Я (видимо, убежав из яслей) стою на дне оврага, передо мной поднимается стена тускло блестящих, плотных, глянцевых листьев, а на недосягаемой (я это с грустью чувствую) высоте из стеклянной, с деревянными рамами террасы высунулась моя любимая бабушка и, озабоченно шевеля губами, скребет ложкой в кастрюле… сейчас выплеснет на меня? Сердце мое сжимается от горя – я не только не могу сейчас соединиться с ней, но даже крикнуть, что я здесь, – не имею права. Я не должен быть здесь! Первый опыт реальности, невозможности выполнения самых страстных желаний и – предощущение неизбежной вечной разлуки? Да.

Все самые важные вещи являются еще тогда, в раннем и как бы бессмысленном детстве, и тот, кто не запомнит их, отмахнется, – ничего не почувствует и потом.

И еще: зимний день – светлый, сверкающий.

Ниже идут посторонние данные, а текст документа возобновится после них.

(* ===== verification/ChannelFacts.v ===== *)
(** * ChannelFacts: what the channel service guarantees

    [DMResolver] satisfies the [DMOpener] interface of the user service; a 1:1
    DM is created at most once; overrides written through the permission layer
    keep the table well formed and decide the channel check at once; group
    membership changes are guarded; the DM branch of update and delete is not. *)
From S2P Require Import Prelude Realtime Store Queries Authz Wp AuthzFacts User Channel.

(** ** The interface promised to the user service *)
Section Opener.
Context `{Env} `{!UuidText}.
Variable lpb : bool.

Lemma for_each_no_panic {A} (xs : list A) body :
  (∀ x d, wpd (body x) (λ o _, o ≠ Panic) d) → ∀ d, wpd (for_each xs body) (λ o _, o ≠ Panic) d.
Proof.
  intros Hb. induction xs as [|x xs IH]; intros d; [by apply wpd_ret|]. simpl.
  apply wpd_bind. eapply wpd_mono; [apply Hb|]. intros [?|?|] d' Ho; [apply IH|done..].
Qed.

(** Notifications always go out and change no table. *)
Lemma wpd_publishDMChannelEvent t ch ids (Q : outcome unit → Db → Prop) d :
  Q (Ok tt) d → wpd (ChannelService.publishDMChannelEvent lpb t ch ids) Q d.
Proof.
  intros HQ. unfold ChannelService.publishDMChannelEvent.
  destruct (negb lpb) eqn:E; [by apply wpd_ret|]. apply negb_false_iff in E.
  assert (∀ payload, wpd (for_each ids (λ mid,
    ChannelService.publish lpb (DmChannels mid) payload)) Q d) as Hfor.
  { intros payload. apply (wpd_for_each _ _ (eq d)); [done| |by intros ? <-].
    intros x d' _ <-. unfold ChannelService.publish. rewrite E. by apply wpd_Publish. }
  apply wpd_bind. case_bool_decide; [by apply wpd_ret, Hfor|].
  unfold Queries.GetDMChannelMemberProfiles. apply wpd_try, wpd_query; [apply Hfor|].
  intros _. by apply wpd_ret.
Qed.

Lemma wpd_parseUUID s e (Q : outcome uuid → Db → Prop) d :
  (∀ u, uuid_parse s = Some u → Q (Ok u) d) → (uuid_parse s = None → Q (Err e) d) →
  wpd (ChannelService.parseUUID s e) Q d.
Proof.
  intros HQ HE. unfold ChannelService.parseUUID.
  destruct (uuid_parse s); [apply wpd_ret|apply wpd_fail]; auto.
Qed.

Lemma wpd_existing_dm u rs (Q : outcome (option Channel) → Db → Prop) d :
  (∀ o, Q (Ok o) d) → (∀ e, Q (Err e) d) → wpd (ChannelService.existing_dm u rs) Q d.
Proof.
  intros HQ HE. unfold ChannelService.existing_dm, Queries.GetDMChannelBetweenUsers.
  destruct rs as [|r [|r' rs]]; [by apply wpd_ret| |by apply wpd_ret].
  apply wpd_bind, wpd_parseUUID; [intros v _|done].
  apply wpd_bind, wpd_try, wpd_one; intros; by apply wpd_ret.
Qed.

Lemma create_dm_no_panic v u rs d :
  wpd (ChannelService.create_dm lpb v u rs) (λ o _, o ≠ Panic) d.
Proof.
  assert (∀ c v e d, wpd (Queries.AddDMChannelMember c v ?> e) (λ o _, o ≠ Panic) d) as Hadd.
  { intros c v' e d'. apply wpd_on_err. unfold Queries.AddDMChannelMember.
    apply wpd_sql; [|done]. intros t n. by destruct (_ && _). }
  unfold ChannelService.create_dm. apply wpd_bind, wpd_on_err. unfold Queries.CreateDMChannel.
  apply wpd_sql; [|done]. intros t n. destruct (has _ _); [done|]. split; [|done].
  apply wpd_bind. eapply wpd_mono; [apply Hadd|]. intros [?|?|] d1 Ho; [|done..].
  apply wpd_bind. eapply wpd_mono.
  { apply for_each_no_panic. intros x d2. apply wpd_bind, wpd_parseUUID; [|done].
    intros r _. apply Hadd. }
  intros [?|?|] d2 Ho2; [|done..]. by apply wpd_bind, wpd_publishDMChannelEvent, wpd_ret.
Qed.

Lemma CreateDMChannel_no_panic u rs d :
  wpd (ChannelService.CreateDMChannel lpb u rs) (λ o _, o ≠ Panic) d.
Proof.
  unfold ChannelService.CreateDMChannel.
  apply wpd_bind, wpd_ensure; [intros _|done]. apply wpd_bind, wpd_parseUUID; [|done]. intros v _.
  apply wpd_bind, wpd_existing_dm; [|done]. intros [ch|]; [by apply wpd_ret|].
  apply create_dm_no_panic.
Qed.

(** Opening a DM only writes [channels] and [dm_channel_members]. *)
Lemma CreateDMChannel_frame {T} (f : Db → T) u rs :
  (∀ d x, f (with_channels x d) = f d) → (∀ d x, f (with_dm_channel_members x d) = f d) →
  steps (on_db (same f)) (ChannelService.CreateDMChannel lpb u rs).
Proof.
  intros H1 H2.
  assert (∀ c v, steps (on_db (same f)) (Queries.AddDMChannelMember c v)) as Hadd.
  { intros c v. apply steps_sql; [apply _|]. intros ? ? ? ? ? Hf. case_match; simplify_eq/=. apply H2. }
  assert (∀ n t, steps (on_db (same f)) (Queries.CreateDMChannel n t)) as Hnew.
  { intros n t. apply steps_sql; [apply _|]. intros ? ? ? ? ? Hf. case_match; simplify_eq/=. apply H1. }
  assert (∀ s e, steps (on_db (same f)) (ChannelService.parseUUID s e)) as Hparse.
  { intros s e. unfold ChannelService.parseUUID. steps_auto. }
  unfold ChannelService.CreateDMChannel, ChannelService.create_dm, ChannelService.existing_dm,
    Queries.GetDMChannelBetweenUsers, ChannelService.publishDMChannelCreated,
    ChannelService.publishDMChannelEvent, ChannelService.publish,
    Queries.GetDMChannelMemberProfiles.
  steps_auto; auto.
Qed.
Lemma CreateDMChannel_friendships u rs :
  steps (on_db (same friendships)) (ChannelService.CreateDMChannel lpb u rs).
Proof. by apply CreateDMChannel_frame. Qed.
Lemma CreateDMChannel_users u rs :
  steps (on_db (same users)) (ChannelService.CreateDMChannel lpb u rs).
Proof. by apply CreateDMChannel_frame. Qed.

(** [channel.DMResolver] implements [user.DMOpener]. *)
#[refine] Definition channel_DMOpener : DMOpener := {|
  GetOrCreateDMChannel := Some (ChannelService.DMResolver_GetOrCreateDMChannel lpb)
|}.
Proof.
  - intros f u rs [= <-]. unfold ChannelService.DMResolver_GetOrCreateDMChannel.
    apply steps_bind; [apply _|apply CreateDMChannel_friendships|]. intros ch. apply steps_ret, _.
  - intros f u rs w [= <-] E.
    assert (wpd (ChannelService.DMResolver_GetOrCreateDMChannel lpb u rs) (λ o _, o ≠ Panic) (db w)) as Hwp.
    { apply wpd_bind. eapply wpd_mono; [apply CreateDMChannel_no_panic|].
      intros [?|?|] d' Ho; [by apply wpd_ret|done..]. }
    exact (Hwp w eq_refl E).
Defined.
End Opener.

(** ** One direct-message channel per pair *)
Definition channels_wf (d : Db) : Prop := ∀ c ch, d.(channels) !! c = Some ch → c_id ch = c.

(** [ch] is a live 1:1 channel that [u] and [v] are both in. *)
Definition dm_between (d : Db) (u v : uuid) (ch : Channel) : Prop :=
  d.(channels) !! c_id ch = Some ch ∧ c_type ch = 5%Z ∧ c_deleted ch = false ∧
  Queries.dm_live d (c_id ch) u = true ∧ Queries.dm_live d (c_id ch) v = true.

Section GetOrCreate.
Context `{Env} `{!UuidText}.
Variable lpb : bool.

(** The lookup finds a channel of the pair if and only if there is one. *)
Lemma wpd_GetDMChannelBetweenUsers u v (Q : outcome Channel → Db → Prop) d :
  fault_free → channels_wf d →
  (∀ ch, dm_between d u v ch → Q (Ok ch) d) →
  ((∀ ch, ¬ dm_between d u v ch) → Q (Err (Driver NoRows)) d) →
  wpd (Queries.GetDMChannelBetweenUsers u v) Q d.
Proof.
  intros Hff Hwf HQ HE. pose proof (fault_free_not_can_fail Hff) as Hno.
  unfold Queries.GetDMChannelBetweenUsers.
  assert (∀ ch, ch ∈ rows (λ id c, Z.eqb (c_type c) 5 && negb (c_deleted c) &&
            Queries.dm_live d id u && Queries.dm_live d id v) d.(channels) ↔ dm_between d u v ch) as Hin.
  { intros ch. rewrite elem_of_rows. unfold dm_between.
    setoid_rewrite andb_true_iff. setoid_rewrite andb_true_iff. setoid_rewrite andb_true_iff.
    setoid_rewrite Z.eqb_eq. setoid_rewrite negb_true_iff. split.
    - intros (c & Hc & [[[Ht Hd] Hu] Hv]). rewrite (Hwf _ _ Hc). done.
    - intros (Hc & Ht & Hd & Hu & Hv). by exists (c_id ch). }
  apply wpd_one; [intros ch Hch|intros Hnone|by intros ?%Hno].
  - by apply HQ, Hin, head_Some_elem_of.
  - apply HE. intros ch Hch%Hin. apply head_None in Hnone. by rewrite Hnone, elem_of_nil in Hch.
Qed.

Lemma wpd_AddDMChannelMember c u (Q : outcome unit → Db → Prop) d :
  fault_free → has d.(channels) c = true → has d.(users) u = true →
  (∀ m, dm_deleted m = false →
     Q (Ok tt) (with_dm_channel_members (<[(c, u) := m]> d.(dm_channel_members)) d)) →
  wpd (Queries.AddDMChannelMember c u) Q d.
Proof.
  intros Hff Hc Hu HQ. pose proof (fault_free_not_can_fail Hff) as Hno.
  unfold Queries.AddDMChannelMember. apply wpd_sql; [|by intros ?%Hno]. intros t _.
  rewrite Hc, Hu. simpl. split; [|by intros ?%Hno]. apply HQ. by destruct (_ !! _).
Qed.

Lemma dm_live_added d c u m :
  dm_deleted m = false →
  ∀ c' u', Queries.dm_live (with_dm_channel_members (<[(c, u) := m]> d.(dm_channel_members)) d) c' u' =
    if bool_decide (c' = c ∧ u' = u) then true else Queries.dm_live d c' u'.
Proof.
  intros Hm c' u'. unfold Queries.dm_live. simpl. case_bool_decide as E.
  - destruct E as [-> ->]. by rewrite lookup_insert_eq, Hm.
  - by rewrite lookup_insert_ne by naive_solver.
Qed.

Уже через несколько лет. Замерзшие, сверкающие ледяными желтыми гранями окна. Что-то изменилось с тех пор в природе (и в жизни) – давно уже нет тех роскошно плетеных ледяных «пальмовых веток», сплошь покрывающих стекло. Сколько в этих узорах важного для тебя! Видишь, как с медленным поворотом земли «ледяные ветки» начинают все ярче сверкать, переливаться всеми гранями и цветами, наполняться солнцем, – и, ликуя, ощущаешь огромный, занимающий весь объем вокруг, смысл и его заботу о том, чтобы сердце твое наполнялось. Солнце греет все сильнее, нагревая даже твое лицо и руки. Узоры подтаивают, стекают каплями, и окно с нашей стороны затуманивается паром, покрывается мутной пленкой, на которой так приятно, звонко и упруго скрипя пальцем, рисовать все, что тебе хочется. Первое счастье творчества. И вначале, как всегда, портреты – мой и моей младшей сестры, круглые рожи с глазами и ртом, которые сразу же начинают «плакать», стекать. Но уже – не отчаяние, а упрямство ощущаешь в себе, стремление к совершенству: портреты, особенно плачущие, перестают нравиться, и, чувствуя безграничные возможности своей души, со скрипом, похожим на стон, стираешь подушечкой ладони родные «портреты» и страстно, горячо надышав «новое полотно», новый слой пара на стекле, рисуешь по новой. Утираешь сладкий пот и чувствуешь, что лучше не бывает. Разве это нужно забыть как бессмысленное?

Рядом со мной трудится моя младшая сестра. Уже ясен ее легкий, покладистый характер. Мы весело толкаемся, сопим – тесные, теплые отношения за общим увлекательным делом. Приятно, оказывается, быть с другим человеком, не тобой. Я замечаю вдруг, что сестра взяла откуда-то гвоздь и рисует тонкие линии, рисунок ее затейливее, в нем вмещается больше.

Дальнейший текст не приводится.